Mi permetto di scrivere questa che peraltro è tutta una citazione, quindi non ho alcun merito particolare, solo il fatto che almeno ho dovuto trascrivere il testo, visto che ho il libro.
E’ il brano finale di Ada-Louise Huxtable, giornalista e critica statunitense di notevole fama, in questo saggio sull’architettura contemporanea del 1981 dal titolo:
L’architettura Moderna è Morta.
Ora voi mi direte ma che ci importa dell’architettura nella fase di trapasso del modernismo al postmodernismo?
Niente, vi dico soltanto una cosa, a parte qualche punto specifico, provate a sostituire le parola architettura e architetti con fotografia e fotografi e ne vedrete delle belle…
[…]
Il nostro mondo è imperfetto come lo abbiamo trovato, e ne l’arte ne l’ideologia lo hanno mutato.

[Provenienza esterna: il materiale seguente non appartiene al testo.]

(* ===== verification/QueueRuns.v ===== *)
(** * Concrete runs: wait queues and work queues

    The theorems of WaitQueue.v and WorkQueue.v applied to the demonstration kernel of Scenarios.v, in
    which the main thread (thread 2) runs and the worker (thread 3) waits for an event; and runs that
    show what happens outside the conditions of the theorems. *)
From S2P Require Import Prelude RtList Kernel Sched Timer Object Thread Boot Ipc Sem Event System Parking WaitQueue WorkQueue Syscalls Checks Startup Scenarios DriverRuns.
From stdpp Require Import base gmap sets list relations.
From Stdlib Require Import ZArith Lia.
#[local] Open Scope Z_scope.

(** ** A wait queue *)

(** The wakeup functions of the application refuse. *)
Definition refuse : nat -> nat -> Z -> Z := fun _ _ _ => 1.

Definition wq0 : wstate := WState demo ∅ ∅ ∅.
Definition wq1 : wstate := DriverRuns.after (rt_wqueue_init 0) wq0.
(** The main thread waits for ever with its node at 100. *)
Definition wq2 : wstate := DriverRuns.after (rt_wqueue_wait 0 100 false (-1)) wq1.

Lemma wq1_inv : wq_inv wq1.
Proof.
  destruct (wqueue_init_ok 0 wq0 (wq_inv_empty demo demo_sys) eq_refl) as (s' & E & Hi & _).
  assert (Ed : wq1 = s') by exact (after_eq _ _ _ _ E). rewrite Ed. exact Hi.
Qed.
Lemma wq_demo_run : rtc (wq_step refuse) (wq1, ∅) (wq2, {[ 2%nat := (0%nat, 100%nat) ]}).
Proof.
  apply rtc_once. apply (step_wait refuse wq1 ∅ 2 0 100 false (-1) (inr 2%nat) wq2).
  - apply running_check_ok. evaluate.
  - reflexivity.
  - vm_compute. eexists. reflexivity.
  - reflexivity.
  - unfold HALF. lia.
  - apply (after_run (rt_wqueue_wait 0 100 false (-1)) wq1 (inr 2%nat)). vm_compute. reflexivity.
Qed.
Lemma wqueue_waiters_reachable_witness :
  waits wq2 2 0 100 /\
  exists s' th', rt_wqueue_wakeup refuse 0 7 wq2 = Some (tt, s') /\ thread_at (ws_kernel s') 2 = Some th' /\ active th'.
Proof.
  destruct (wqueue_waiters_reachable refuse wq1 wq2 {[ 2%nat := (0%nat, 100%nat) ]} wq1_inv wq_demo_run) as (_ & Hw & Hwake & _).
  split; [exact (Hw 2%nat 0%nat 100%nat (lookup_singleton_eq _ _))|].
  destruct (Hwake 0%nat 7 [100%nat]) as (s' & E & _ & H).
  - vm_compute. reflexivity.
  - vm_compute. eexists. reflexivity.
  - destruct (H 2%nat 100%nat [] [] (lookup_singleton_eq _ _) eq_refl) as (th' & Et & Ha & _).
    + intros v Hv. destruct (not_elem_of_nil _ Hv).
    + exists s', th'. exact (conj E (conj Et Ha)).
Defined.

(** *** A lost wakeup *)

(** A second thread of lower priority; the main thread waits for five milliseconds, the second one for
    ever; thread 3 gets its event and runs while the timer of the main thread expires; then it wakes
    the queue. *)
Definition two_waiters : M wstate unit :=
  wkern (rt_thread_init 4 [98] 0 0 0 256 20 5) ;;
  wkern (rt_thread_startup 4) ;;
  rt_wqueue_wait 0 100 false 5 ;;
  rt_wqueue_wait 0 101 false (-1) ;;
  wkern (rt_event_send 0 5) ;;
  wkern (rt_tick_increase (fun _ => mret tt) 3) ;; wkern (rt_tick_increase (fun _ => mret tt) 3) ;;
  wkern (rt_tick_increase (fun _ => mret tt) 3) ;; wkern (rt_tick_increase (fun _ => mret tt) 3) ;;
  wkern (rt_tick_increase (fun _ => mret tt) 3) ;;
  mret tt.
Definition wq3 : wstate := DriverRuns.after two_waiters wq1.
Definition status (k : kernel) (t : nat) : option Z := stat_of <$> thread_at k t.

Lemma wqueue_wakeup_lost_run :
  ws_lists wq3 !! 0%nat = Some [100; 101]%nat /\ status (ws_kernel wq3) 2 = Some RT_THREAD_READY /\
  let s := DriverRuns.after (rt_wqueue_wakeup refuse 0 7) wq3 in
  let s' := DriverRuns.after (rt_wqueue_wait_resume 0 100) s in
  fst <$> rt_wqueue_wakeup refuse 0 7 wq3 = Some tt /\ ws_flags s' !! 0%nat = Some RT_WQ_FLAG_CLEAN /\
  ws_lists s' !! 0%nat = Some [101%nat] /\ status (ws_kernel s') 4 = Some RT_THREAD_SUSPEND.
Proof. cbn zeta. split_and!; vm_compute; reflexivity. Qed.

(** ** A work queue *)

(** Queue 0 with semaphore 5 and thread 7, of lower priority than the main thread, and two works. *)
Definition make_queue (priority : Z) : M qstate unit :=
  rt_workqueue_create [119] 256 priority 0 (Some 0%nat) 5 (Some 7%nat) (Some 0x20001000) ;;
  rt_work_init 0 10 ;;
  rt_work_init 1 11 ;;
  mret tt.
Definition wk0 : qstate := DriverRuns.after (make_queue 20) (QState demo ∅ ∅ ∅).
Definition wk1 : qstate := DriverRuns.after (rt_workqueue_dowork 0 0) wk0.
Definition wk2 : qstate := DriverRuns.after (rt_workqueue_dowork 0 1) wk1.
(** The main thread sleeps and the thread of the queue runs. *)
Definition wk3 : qstate := set_qs_kernel (DriverRuns.after (rt_thread_sleep 5) (qs_kernel wk2)) wk2.
Definition wk3' : qstate := DriverRuns.after (worker_check 0) wk3.
Definition wk4 : qstate := DriverRuns.after (worker_take 0) wk3'.

Lemma wk0_defined : fst <$> make_queue 20 (QState demo ∅ ∅ ∅) = Some tt.
Proof. vm_compute. reflexivity. Qed.
Lemma wk0_inv : work_inv 0 7 5 [] wk0 PCheck.
Proof.
  split.
  - apply sys_check_ok. evaluate.
  - assert (E : qs_lists wk0 = {[ 0%nat := [] ]}) by (vm_compute; reflexivity). rewrite E; clear E. split.
    + intros h l [_ <-]%lookup_singleton_Some. apply NoDup_nil_2.
    + intros h1 h2 l1 l2 w [<- <-]%lookup_singleton_Some [<- _]%lookup_singleton_Some. done.
  - vm_compute. reflexivity.
  - assert (E : qs_lists wk0 = {[ 0%nat := [] ]}) by (vm_compute; reflexivity). rewrite E; clear E. by intros m lm w [<- _]%lookup_singleton_Some.
  - vm_compute. reflexivity.
  - assert (E : qs_works wk0 = {[ 0%nat := RtWork 0 0 10 None; 1%nat := RtWork 0 0 11 None ]}) by (vm_compute; reflexivity). rewrite E; clear E.
    intros w. split; [intros Hw; destruct (not_elem_of_nil _ Hw)|].
    intros (x & [[_ <-]|[_ [_ <-]%lookup_singleton_Some]]%lookup_insert_Some & Hp); discriminate Hp.
  - vm_compute. eexists. reflexivity.
  - eexists. split; vm_compute; reflexivity.
  - exact I.
Qed.
Lemma wk_demo_run : work_run 0 7 5 (wk0, PCheck) [ESubmit 0; ESubmit 1; ETake 0] (wk4, PBusy 0).
Proof.
  apply (wrun_step 0 7 5 _ [ESubmit 0] (wk1, PCheck) [ESubmit 1; ETake 0]).
  { apply (st_submit 0 7 5 wk0 PCheck 0 RT_EOK wk1); [vm_compute; eexists; reflexivity..|done|].
    apply (after_run (rt_workqueue_dowork 0 0) wk0 RT_EOK). vm_compute. reflexivity. }
  apply (wrun_step 0 7 5 _ [ESubmit 1] (wk2, PCheck) [ETake 0]).
  { apply (st_submit 0 7 5 wk1 PCheck 1 RT_EOK wk2); [vm_compute; eexists; reflexivity..|done|].
    apply (after_run (rt_workqueue_dowork 0 1) wk1 RT_EOK). vm_compute. reflexivity. }
  apply (wrun_step 0 7 5 _ [] (wk3, PCheck) [ETake 0]).
  { apply (st_other 0 7 5 wk2 PCheck); [apply sys_check_ok; evaluate|vm_compute; eexists; reflexivity|vm_compute; reflexivity|discriminate]. }
  apply (wrun_step 0 7 5 _ [] (wk3', PTake) [ETake 0]).
  { apply (st_check 0 7 5 wk3 false wk3'); [apply running_check_ok; evaluate|]. apply (after_run (worker_check 0) wk3 false). vm_compute. reflexivity. }
  apply (wrun_step 0 7 5 _ [ETake 0] (wk4, PBusy 0) []); [|apply wrun_done].
  apply (st_take 0 7 5 wk3' 0 wk4); [apply running_check_ok; evaluate|]. apply (after_run (worker_take 0) wk3' 0%nat). vm_compute. reflexivity.
Qed.

(** *** Outside the conditions *)

(** The thread of the queue found the list empty and sleeps; the main thread runs again. *)
Definition wk_idle : qstate :=
  DriverRuns.after (qkern (rt_thread_sleep 5) ;; worker_suspend ;; qkern (rt_thread_resume 2) ;; qkern (on_sched rt_schedule)) wk0.

(** A work that is cancelled after it has woken the thread: the thread takes the list head for a
    work. *)
Lemma cancelled_work_taken :
  status (qs_kernel wk_idle) 7 = Some RT_THREAD_SUSPEND /\
  let s := DriverRuns.after (rt_workqueue_dowork 0 0 ;; rt_workqueue_cancel_work 0 0) wk_idle in
  fst <$> (rt_workqueue_dowork 0 0 ;; rt_workqueue_cancel_work 0 0) wk_idle = Some RT_EOK /\
  status (qs_kernel s) 7 = Some RT_THREAD_READY /\
  let s' := DriverRuns.after (qkern (rt_thread_sleep 5)) s in
  s_current (k_sched (qs_kernel s')) = Some 7%nat /\ worker_take 0 s' = None.
Proof. cbn zeta. split_and!; vm_compute; reflexivity. Qed.

(** A work that is submitted (by an interrupt) between the test and the suspension: the thread sleeps with
    the work in its list. *)
Definition wk_running : qstate := DriverRuns.after (qkern (rt_thread_sleep 5)) wk0.
Lemma submitted_work_sleeps :
  s_current (k_sched (qs_kernel wk_running)) = Some 7%nat /\ fst <$> worker_check 0 wk_running = Some true /\
  fst <$> rt_workqueue_dowork 0 0 wk_running = Some RT_EOK /\
  let s := DriverRuns.after (rt_workqueue_dowork 0 0 ;; worker_suspend) wk_running in
  qs_lists s !! 0%nat = Some [0%nat] /\ status (qs_kernel s) 7 = Some RT_THREAD_SUSPEND.
Proof. cbn zeta. split_and!; vm_compute; reflexivity. Qed.

(** rt_workqueue_cancel_all_work leaves the works marked as pending: they cannot be submitted again. *)
Lemma cancelled_works_stay_pending :
  let s := DriverRuns.after (rt_workqueue_cancel_all_work 0) wk2 in
  fst <$> rt_workqueue_cancel_all_work 0 wk2 = Some RT_EOK /\ qs_lists s !! 0%nat = Some [] /\
  fst <$> rt_workqueue_dowork 0 0 s = Some (- RT_EBUSY) /\ fst <$> rt_workqueue_dowork 0 1 s = Some (- RT_EBUSY).
Proof. cbn zeta. split_and!; vm_compute; reflexivity. Qed.

(** A critical work is not marked as pending: a second submission moves it behind the others. *)
Lemma critical_work_moved :
  let s := DriverRuns.after (rt_workqueue_critical_work 0 0 ;; rt_workqueue_dowork 0 1) wk0 in
  qs_lists s !! 0%nat = Some [0; 1]%nat /\
  fst <$> rt_workqueue_dowork 0 0 s = Some RT_EOK /\ qs_lists (DriverRuns.after (rt_workqueue_dowork 0 0) s) !! 0%nat = Some [1; 0]%nat.
Proof. cbn zeta. split_and!; vm_compute; reflexivity. Qed.

(** rt_workqueue_destroy frees the queue with its semaphore still in the container of semaphores. *)
Lemma destroyed_queue_keeps_semaphore :
  let s := DriverRuns.after (rt_workqueue_destroy 0) wk0 in
  fst <$> rt_workqueue_destroy 0 wk0 = Some RT_EOK /\ qs_queues s !! 0%nat = None /\
  bool_decide (OSem 5 ∈ default [] (o_lists (k_objs (qs_kernel s)) !! RT_Object_Class_Semaphore)) = true.
Proof. cbn zeta. split_and!; vm_compute; reflexivity. Qed.

(** A delayed work: its timer is armed; when it expires the work is in the list. *)
Lemma delayed_work_submitted :
  let s := DriverRuns.after (rt_workqueue_submit_work 0 0 3) wk0 in
  fst <$> rt_workqueue_submit_work 0 0 3 wk0 = Some RT_EOK /\ qs_lists s !! 0%nat = Some [] /\
  t_lists (k_timers (qs_kernel s)) !! TLSoft = Some [UserTimer 10] /\
  let s' := DriverRuns.after (_delayed_work_timeout_handler 0) s in
  qs_lists s' !! 0%nat = Some [0%nat] /\ t_lists (k_timers (qs_kernel s')) !! TLSoft = Some [] /\
  qs_works s' !! 0%nat = Some (RtWork RT_WORK_STATE_PENDING 0 10 (Some 0%nat)).
Proof. cbn zeta. split_and!; vm_compute; reflexivity. Qed.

L’Utopia ci evita; Groucho Marx sembra spesso più calzante di Karl.
Quello che spero è che gli architetti di oggi scoprano alcune vecchie verità.
Come la natura dell’arte, per esempio – qualche cosa che i modernisti capirono molto bene – molto meglio di quanto capissero il mondo futuro.
Oggi l’architettura è trattata come un esercizio di linguaggio e di idee; ma l’arte è un atto non una spiegazione, un’esperienza di spazio, linee, forma e funzione condivisa direttamente dall’artista e dall’osservatore.
Come tutte le grandi esecuzioni una grande opera d’arte fa sembrare semplice la complessità; è eseguita con stile, abilità e grazia.
Qualsiasi vera opera d’arte è creata con enorme disciplina, non messa assieme con riferimenti casuali e decorazioni ricercate tolte da una sporta.
La grande arte elimina tutto ciò che è superfluo e non essenziale, per lanciare un messaggio chiaro e forte nel linguaggio del proprio tempo.
Intensifica tutte le nostre reazioni.
Non è, comunque, un messaggio semplice, i suoi molti livelli di significato aggiungono acutezza e forza.
In architettura questa acutezza e forza provengono in primo luogo dal rapporto della struttura con lo spazio, e dall’immagine, o stile che questo produce.
La bellezza è l’esperienza di quell’immagine nella forma più essenziale, concentrata ed emozionante.
Non è un caso che Euclide considerasse la bellezza spoglia.
Nella ricerca di una fraintesa libertà, questa determinante essenziale e strutturale dello stile è oggi degradata in favore di effetti superficiali e di dubbie polemiche.
L’arte dell’architettura è pericolosamente indebolita da alcuni dei suoi professionisti significativi.
Una volta che gli architetti si siano stancati dei loro nuovi giocattoli, e dei giochi nostalgici e abbiano esaurito le proprie auto-gratificazioni, possono ritornare al compito reale e difficile di fare di nuovo arte.
Si pongono ora un compito ben più arduo; la rimozione delle restrizioni moderniste apre ancora una volta a tutte le possibilità dell’arte e della storia.
La sfida e le possibilità sono enormi.
Ma devono riscoprire la verità: che tutta la grande architettura coinvolge cuore,mente e sensi attraverso quelle forme e sequenze ottenute da una diretta espressione strutturale e spaziale, non attraverso significati nascosti o fioriture decorative.
Affrontare tale verità fu uno degli aspetti radicali del Modernismo.
Una volta appresa quella lezione, e una volta che i “giganti miesani” non ci minacceranno più, potremo anche scoprire che i “meno” è veramente il “più”.
Chiaramente è dedicata a Fabrizio e Nicola.